(* ===== verification/SheepSetupExamples.v ===== *)
(** * A sheepdog device on a scripted connection

    The cluster's side of the connection is the list of the messages it sends:
    an image of 1 GiB in blocks of 4 MiB is looked up, locked and read, and the
    theorems of SheepSetup are applied to the device. *)

From S2P Require Import Prelude Bytes UblkCmd Params Json JsonExamples Ctrl QueueSetup DevSetup TgtInit JsonDoc NbdSetup SdProto Sheep SheepSetup.

#[export] Instance script_sock : SdSock (list (list Z)) := {|
  sd_sendmsg fd m := (inr (Z.of_nat (length m)), fd);
  sd_recvmsg fd n := match fd with [] => (inr [], []) | c :: cs => (inr c, cs) end
|}.

Definition exd_rsp (len vid : Z) : list Z := replicate 12 0 ++ le_bytes 4 len ++ le_bytes 4 0 ++ replicate 4 0 ++ le_bytes 4 vid ++ replicate 20 0.
Definition exd_inode : list Z :=
  replicate 512 0 ++ le_bytes 8 77 ++ replicate 16 0 ++ le_bytes 8 (2^30) ++ replicate 11 0 ++ [22] ++ replicate 44 0.
Definition exd_conn (msgs : list (list Z)) : sd_conn (list (list Z)) :=
  mk_sd_conn 0 [mk_sd_addr 5 0 (-1); mk_sd_addr 6 0 0] msgs.

Definition exd_info : ublksrv_ctrl_dev_info := mk_dev_info 1 64 0 0 524288 0 0 0 0 0 0 0 0 0.
Definition exd_ctrl (rec : bool) (b : ublksrv_tgt_jbuf) : ublksrv_ctrl_dev := mk_ctrl_dev 3 exd_info b rec None None [].
Definition exd_dev : ublksrv_dev sheepdog_dev := set_cdev 4 (fresh_dev (exd_ctrl false (mk_jbuf 512 (Some 512) ""))).

Definition exd_opts : list sd_opt := [SoVdi "img"; SoHost "sheep1"].
Definition exd_o : sd_options := mk_sd_options (Some "img"%string) 9 "sheep1" "7000" 5 60 false.
Definition exd_first : list (list Z) := [exd_rsp 0 9; exd_rsp 600 0; exd_inode].
Definition exd_second : list (list Z) := [exd_rsp 0 9; exd_rsp 0 0; exd_rsp 0 9; exd_rsp 600 0; exd_inode].

Definition exd_vdi : sheepdog_vdi := mk_vdi 9 (inode_of_bytes exd_inode).
Definition exd_data (unlock : bool) : sheepdog_dev := mk_sheepdog_dev "sheep1" "7000" "img" exd_vdi 5 60 unlock.
Definition exd_params : ublk_params :=
  set_discard (mk_param_discard 0 8192 8192 0 1 0)
    (set_basic (mk_param_basic UBLK_ATTR_FUA 9 22 12 9 1024 8192 2097152 0) (sd_params0 exd_info)).

Lemma exd_fits_compute cap m : (slen (dump (JObj m)) <? cap) = true -> fits cap m.
Proof. apply Z.ltb_lt. Qed.

Lemma exd_add : sd_add 3 true (grow_max 512) 4 exd_opts (exd_conn exd_first) exd_dev exd_o "img" 0 (exd_data false) exd_params.
Proof.
  split.
  - reflexivity.
  - vm_compute. reflexivity.
  - reflexivity.
  - done.
  - done.
  - vm_compute. reflexivity.
  - done.
  - vm_compute. reflexivity.
  - repeat split; done.
  - repeat constructor; apply exd_fits_compute; vm_compute; reflexivity.
  - repeat constructor; apply exd_fits_compute; vm_compute; reflexivity.
Qed.

Definition exd_dev2 (b : ublksrv_tgt_jbuf) : ublksrv_dev sheepdog_dev :=
  set_cdev 4 (fresh_dev (exd_ctrl true (mk_jbuf 8000 (Some 8000) (jbuf b)))).

Lemma sheepdog_recovery_restores_witness :
  exists dv', sheepdog_init_tgt always 3 true 4 exd_opts (exd_conn exd_first) exd_dev = Some (0, dv') /\
    dv_data dv' = Some (exd_data false) /\ dev_size (dv_tgt dv') = 2097152 /\
    exists dv2', sheepdog_init_tgt always 3 true 0 [] (exd_conn exd_second) (exd_dev2 (dv_jbuf dv')) = Some (0, dv2') /\
      dv_data dv2' = Some (exd_data true).
Proof.
  destruct (sheepdog_recovery_restores 3 true _ _ _ _ _ _ _ _ _ _ exd_add) as (dv'&Hrun&Hd&Hsize&Hrec).
  exists dv'. split; [exact Hrun|]. split; [exact Hd|]. split; [exact Hsize|].
  destruct (Hrec 0 [] (exd_conn exd_second) (exd_dev2 (dv_jbuf dv')) 0 (exd_data true)) as (dv2'&Hrun2&Hd2&_).
  - reflexivity.
  - by eexists.
  - reflexivity.
  - repeat split.
  - done.
  - vm_compute. reflexivity.
  - done.
  - exists dv2'. split; [exact Hrun2|exact Hd2].
Defined.

(** A host name of 300 characters. *)
Fixpoint exd_chars (n : nat) : string := match n with O => EmptyString | S n => String (Ascii.ascii_of_nat 97) (exd_chars n) end.
Definition exd_o2 : sd_options := mk_sd_options (Some "img"%string) 9 (exd_chars 300) "7000" 5 60 false.
Definition exd_long : ublksrv_dev sheepdog_dev :=
  dv_set_data (Some zero_sheepdog_dev)
    (dv_set_jbuf (mk_jbuf 4096 (Some 4096) (dump (JObj (sd_m7 exd_info exd_o2 "img")))) exd_dev).

Lemma sheepdog_long_host_overflows_witness : sheepdog_setup_tgt 3 true (exd_conn exd_first) exd_long = None.
Proof.
  apply (sheepdog_long_host_overflows 3 true (exd_conn exd_first) exd_long (sd_m7 exd_info exd_o2 "img")
    (target_of (sd_m7 exd_info exd_o2 "img")) exd_o2 "img" zero_sheepdog_dev).
  - split; [by eexists|reflexivity].
  - apply with_target_lookup.
  - apply sd_m7_entries.
  - reflexivity.
  - reflexivity.
  - reflexivity.
  - split; [intros H; vm_compute in H; discriminate H|reflexivity].
Defined.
○ ○ ○ ○
» **Work instruction**
Throughout the data above, report every line that contains the string "match".

» **Answer box**
  sd_recvmsg fd n := match fd with [] => (inr [], []) | c :: cs => (inr c, cs) end
Fixpoint exd_chars (n : nat) : string := match n with O => EmptyString | S n => String (Ascii.ascii_of_nat 97) (exd_chars n) end.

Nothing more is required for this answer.